## AVAILABLE RECORDS
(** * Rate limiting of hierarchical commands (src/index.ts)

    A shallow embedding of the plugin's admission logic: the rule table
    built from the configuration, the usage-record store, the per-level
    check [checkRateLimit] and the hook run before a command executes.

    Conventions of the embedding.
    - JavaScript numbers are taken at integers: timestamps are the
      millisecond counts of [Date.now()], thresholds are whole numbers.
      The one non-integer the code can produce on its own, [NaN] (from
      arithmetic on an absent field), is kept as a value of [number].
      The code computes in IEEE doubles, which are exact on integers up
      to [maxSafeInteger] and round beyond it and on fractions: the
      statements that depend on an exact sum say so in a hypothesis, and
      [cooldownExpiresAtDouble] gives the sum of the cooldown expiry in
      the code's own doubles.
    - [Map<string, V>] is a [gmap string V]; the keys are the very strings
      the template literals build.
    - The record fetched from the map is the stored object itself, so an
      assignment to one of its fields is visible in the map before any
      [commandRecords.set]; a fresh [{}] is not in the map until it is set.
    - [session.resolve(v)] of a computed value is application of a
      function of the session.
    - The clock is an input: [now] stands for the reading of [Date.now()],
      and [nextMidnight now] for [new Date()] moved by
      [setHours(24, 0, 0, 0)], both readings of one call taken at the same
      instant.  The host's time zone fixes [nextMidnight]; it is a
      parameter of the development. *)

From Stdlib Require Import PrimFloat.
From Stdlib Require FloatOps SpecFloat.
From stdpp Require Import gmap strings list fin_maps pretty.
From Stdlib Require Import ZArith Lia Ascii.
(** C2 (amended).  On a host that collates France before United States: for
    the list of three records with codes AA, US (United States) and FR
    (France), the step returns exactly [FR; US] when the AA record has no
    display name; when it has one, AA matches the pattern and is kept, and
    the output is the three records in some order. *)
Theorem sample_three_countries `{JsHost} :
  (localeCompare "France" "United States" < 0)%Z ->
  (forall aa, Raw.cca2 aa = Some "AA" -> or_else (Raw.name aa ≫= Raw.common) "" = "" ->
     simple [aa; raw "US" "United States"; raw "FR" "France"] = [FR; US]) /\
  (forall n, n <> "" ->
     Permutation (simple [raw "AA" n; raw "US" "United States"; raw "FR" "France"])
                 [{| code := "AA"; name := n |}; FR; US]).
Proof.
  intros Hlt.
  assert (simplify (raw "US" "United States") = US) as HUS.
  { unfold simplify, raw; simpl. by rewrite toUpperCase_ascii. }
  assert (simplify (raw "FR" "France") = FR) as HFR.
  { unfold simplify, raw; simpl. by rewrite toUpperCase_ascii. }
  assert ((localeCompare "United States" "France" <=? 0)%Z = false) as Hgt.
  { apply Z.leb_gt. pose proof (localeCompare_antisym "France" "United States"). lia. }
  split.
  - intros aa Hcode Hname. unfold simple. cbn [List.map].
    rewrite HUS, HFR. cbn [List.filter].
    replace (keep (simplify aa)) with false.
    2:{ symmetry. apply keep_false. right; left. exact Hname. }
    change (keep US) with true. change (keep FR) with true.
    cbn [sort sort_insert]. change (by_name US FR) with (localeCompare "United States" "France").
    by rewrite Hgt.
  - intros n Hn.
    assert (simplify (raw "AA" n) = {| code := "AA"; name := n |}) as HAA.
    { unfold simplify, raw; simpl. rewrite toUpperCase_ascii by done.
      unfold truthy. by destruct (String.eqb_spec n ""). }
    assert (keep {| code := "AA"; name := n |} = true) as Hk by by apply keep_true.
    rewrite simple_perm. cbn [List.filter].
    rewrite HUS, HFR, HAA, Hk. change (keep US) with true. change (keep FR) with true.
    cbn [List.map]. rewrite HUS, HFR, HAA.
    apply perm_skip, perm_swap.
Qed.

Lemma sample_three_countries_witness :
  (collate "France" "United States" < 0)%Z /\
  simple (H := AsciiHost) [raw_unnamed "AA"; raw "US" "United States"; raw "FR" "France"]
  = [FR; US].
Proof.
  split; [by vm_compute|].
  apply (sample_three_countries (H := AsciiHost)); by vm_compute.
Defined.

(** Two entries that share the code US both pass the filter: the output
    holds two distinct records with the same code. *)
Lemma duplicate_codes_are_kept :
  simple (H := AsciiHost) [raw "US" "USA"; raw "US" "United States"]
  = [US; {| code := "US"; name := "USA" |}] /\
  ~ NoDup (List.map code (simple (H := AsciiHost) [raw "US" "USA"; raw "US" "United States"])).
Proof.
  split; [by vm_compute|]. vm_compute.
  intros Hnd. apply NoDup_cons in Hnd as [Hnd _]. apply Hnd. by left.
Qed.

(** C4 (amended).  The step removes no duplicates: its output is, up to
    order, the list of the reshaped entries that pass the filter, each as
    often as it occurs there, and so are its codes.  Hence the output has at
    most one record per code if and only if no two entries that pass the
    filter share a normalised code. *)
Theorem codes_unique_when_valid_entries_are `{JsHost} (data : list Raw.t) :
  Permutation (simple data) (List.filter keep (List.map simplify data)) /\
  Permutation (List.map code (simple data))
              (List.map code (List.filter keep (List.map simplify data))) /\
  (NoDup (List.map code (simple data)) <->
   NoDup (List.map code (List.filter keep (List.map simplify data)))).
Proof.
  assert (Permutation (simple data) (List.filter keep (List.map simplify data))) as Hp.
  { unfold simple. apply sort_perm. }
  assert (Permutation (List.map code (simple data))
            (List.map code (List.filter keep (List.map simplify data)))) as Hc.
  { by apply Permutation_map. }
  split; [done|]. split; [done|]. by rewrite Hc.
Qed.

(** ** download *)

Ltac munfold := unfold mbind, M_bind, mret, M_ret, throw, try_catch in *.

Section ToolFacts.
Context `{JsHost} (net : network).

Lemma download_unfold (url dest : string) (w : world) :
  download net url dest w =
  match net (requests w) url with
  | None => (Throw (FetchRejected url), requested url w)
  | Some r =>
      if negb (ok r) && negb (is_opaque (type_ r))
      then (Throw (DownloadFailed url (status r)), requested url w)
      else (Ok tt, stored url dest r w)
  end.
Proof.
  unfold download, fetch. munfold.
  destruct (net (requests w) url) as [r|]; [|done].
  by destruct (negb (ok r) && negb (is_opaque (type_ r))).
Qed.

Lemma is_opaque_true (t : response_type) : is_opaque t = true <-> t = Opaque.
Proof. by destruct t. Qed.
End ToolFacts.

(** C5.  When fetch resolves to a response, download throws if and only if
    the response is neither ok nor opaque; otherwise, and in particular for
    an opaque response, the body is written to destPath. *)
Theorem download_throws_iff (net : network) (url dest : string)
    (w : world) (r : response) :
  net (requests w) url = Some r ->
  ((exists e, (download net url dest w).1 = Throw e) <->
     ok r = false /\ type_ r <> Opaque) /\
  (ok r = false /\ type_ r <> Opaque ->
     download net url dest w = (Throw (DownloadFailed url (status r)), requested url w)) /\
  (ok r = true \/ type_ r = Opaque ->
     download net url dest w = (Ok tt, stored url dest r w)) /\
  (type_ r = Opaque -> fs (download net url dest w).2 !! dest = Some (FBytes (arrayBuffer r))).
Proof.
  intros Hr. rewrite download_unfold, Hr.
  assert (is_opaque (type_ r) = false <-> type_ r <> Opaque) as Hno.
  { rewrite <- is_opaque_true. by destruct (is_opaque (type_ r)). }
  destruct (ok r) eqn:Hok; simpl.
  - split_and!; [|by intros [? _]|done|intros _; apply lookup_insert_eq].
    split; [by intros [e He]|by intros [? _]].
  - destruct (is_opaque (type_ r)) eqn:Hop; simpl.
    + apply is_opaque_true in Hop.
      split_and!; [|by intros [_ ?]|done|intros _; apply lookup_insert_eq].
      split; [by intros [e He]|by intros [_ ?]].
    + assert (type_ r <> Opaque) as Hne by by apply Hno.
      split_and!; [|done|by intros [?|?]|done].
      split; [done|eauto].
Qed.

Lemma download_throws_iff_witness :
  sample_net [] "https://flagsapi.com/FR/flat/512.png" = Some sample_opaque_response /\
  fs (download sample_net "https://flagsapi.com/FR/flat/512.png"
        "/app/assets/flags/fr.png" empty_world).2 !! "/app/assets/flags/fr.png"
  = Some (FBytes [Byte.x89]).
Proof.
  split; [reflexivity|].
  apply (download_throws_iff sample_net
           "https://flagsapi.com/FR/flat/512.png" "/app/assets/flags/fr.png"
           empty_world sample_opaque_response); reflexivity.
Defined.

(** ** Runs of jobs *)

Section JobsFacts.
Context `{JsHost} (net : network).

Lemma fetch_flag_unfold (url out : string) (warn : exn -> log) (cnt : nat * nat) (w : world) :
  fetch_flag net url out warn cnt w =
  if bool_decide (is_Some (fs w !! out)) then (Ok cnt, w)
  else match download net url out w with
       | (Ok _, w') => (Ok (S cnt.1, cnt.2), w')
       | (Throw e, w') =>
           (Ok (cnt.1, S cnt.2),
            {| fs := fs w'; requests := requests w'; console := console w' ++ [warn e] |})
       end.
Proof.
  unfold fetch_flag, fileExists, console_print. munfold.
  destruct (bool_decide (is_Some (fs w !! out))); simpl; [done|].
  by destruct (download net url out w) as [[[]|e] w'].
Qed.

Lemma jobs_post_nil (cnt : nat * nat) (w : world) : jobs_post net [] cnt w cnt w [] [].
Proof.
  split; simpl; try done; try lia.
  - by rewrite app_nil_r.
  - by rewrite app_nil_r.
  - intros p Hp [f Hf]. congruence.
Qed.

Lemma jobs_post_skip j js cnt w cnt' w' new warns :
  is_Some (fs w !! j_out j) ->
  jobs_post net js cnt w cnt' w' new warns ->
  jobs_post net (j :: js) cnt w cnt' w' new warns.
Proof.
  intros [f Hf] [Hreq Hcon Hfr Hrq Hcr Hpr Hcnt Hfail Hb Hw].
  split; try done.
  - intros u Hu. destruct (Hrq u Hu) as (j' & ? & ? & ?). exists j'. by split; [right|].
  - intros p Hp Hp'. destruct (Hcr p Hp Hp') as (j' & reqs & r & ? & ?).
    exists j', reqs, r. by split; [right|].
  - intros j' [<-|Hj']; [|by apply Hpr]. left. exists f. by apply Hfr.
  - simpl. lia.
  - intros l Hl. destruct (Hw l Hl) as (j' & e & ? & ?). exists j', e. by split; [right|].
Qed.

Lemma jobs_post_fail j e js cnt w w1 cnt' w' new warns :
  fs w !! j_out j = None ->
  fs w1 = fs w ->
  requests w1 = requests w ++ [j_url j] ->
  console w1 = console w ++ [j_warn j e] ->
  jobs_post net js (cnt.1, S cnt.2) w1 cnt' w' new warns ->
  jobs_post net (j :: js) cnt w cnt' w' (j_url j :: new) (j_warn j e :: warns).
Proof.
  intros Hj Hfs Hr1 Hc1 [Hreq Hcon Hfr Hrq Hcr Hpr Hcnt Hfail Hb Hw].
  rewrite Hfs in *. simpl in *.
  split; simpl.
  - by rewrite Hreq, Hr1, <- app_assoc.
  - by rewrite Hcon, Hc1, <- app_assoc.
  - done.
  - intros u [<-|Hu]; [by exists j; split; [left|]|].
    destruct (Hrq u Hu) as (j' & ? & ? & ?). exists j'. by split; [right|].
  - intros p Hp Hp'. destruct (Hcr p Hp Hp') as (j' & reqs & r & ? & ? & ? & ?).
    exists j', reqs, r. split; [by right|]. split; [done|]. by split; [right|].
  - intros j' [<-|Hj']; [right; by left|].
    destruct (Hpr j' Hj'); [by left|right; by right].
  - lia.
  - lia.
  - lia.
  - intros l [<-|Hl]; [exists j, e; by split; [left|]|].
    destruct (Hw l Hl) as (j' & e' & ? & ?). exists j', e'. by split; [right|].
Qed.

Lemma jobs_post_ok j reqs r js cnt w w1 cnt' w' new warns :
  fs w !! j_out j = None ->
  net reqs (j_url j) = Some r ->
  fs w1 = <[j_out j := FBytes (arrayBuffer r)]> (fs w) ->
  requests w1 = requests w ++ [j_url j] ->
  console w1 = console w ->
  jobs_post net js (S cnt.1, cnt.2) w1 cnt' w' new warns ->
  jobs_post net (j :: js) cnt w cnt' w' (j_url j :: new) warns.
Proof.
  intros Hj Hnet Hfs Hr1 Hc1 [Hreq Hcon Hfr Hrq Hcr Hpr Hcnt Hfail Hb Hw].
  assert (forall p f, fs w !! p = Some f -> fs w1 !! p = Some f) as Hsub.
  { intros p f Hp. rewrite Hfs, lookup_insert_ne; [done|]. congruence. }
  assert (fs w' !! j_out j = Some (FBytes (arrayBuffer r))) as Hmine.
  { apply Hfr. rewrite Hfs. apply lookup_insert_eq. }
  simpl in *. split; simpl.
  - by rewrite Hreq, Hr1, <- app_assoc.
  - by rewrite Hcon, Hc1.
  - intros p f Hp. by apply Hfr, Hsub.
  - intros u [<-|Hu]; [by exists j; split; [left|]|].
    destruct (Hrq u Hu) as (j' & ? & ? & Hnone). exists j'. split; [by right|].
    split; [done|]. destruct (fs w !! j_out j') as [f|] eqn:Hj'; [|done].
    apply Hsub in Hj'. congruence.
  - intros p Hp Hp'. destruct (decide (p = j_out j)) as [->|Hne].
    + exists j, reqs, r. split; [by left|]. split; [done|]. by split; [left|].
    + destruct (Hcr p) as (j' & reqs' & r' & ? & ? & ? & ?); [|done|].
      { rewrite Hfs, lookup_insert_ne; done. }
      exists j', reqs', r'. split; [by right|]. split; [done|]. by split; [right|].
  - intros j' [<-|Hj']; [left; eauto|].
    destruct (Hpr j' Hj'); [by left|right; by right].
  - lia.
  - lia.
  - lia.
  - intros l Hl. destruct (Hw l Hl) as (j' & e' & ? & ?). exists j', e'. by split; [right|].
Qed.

## TASK ITEM
Each line above that has the word "amended" should be copied.

## SOLUTION TO THIS PROBLEM
(** C2 (amended).  On a host that collates France before United States: for
(** C4 (amended).  The step removes no duplicates: its output is, up to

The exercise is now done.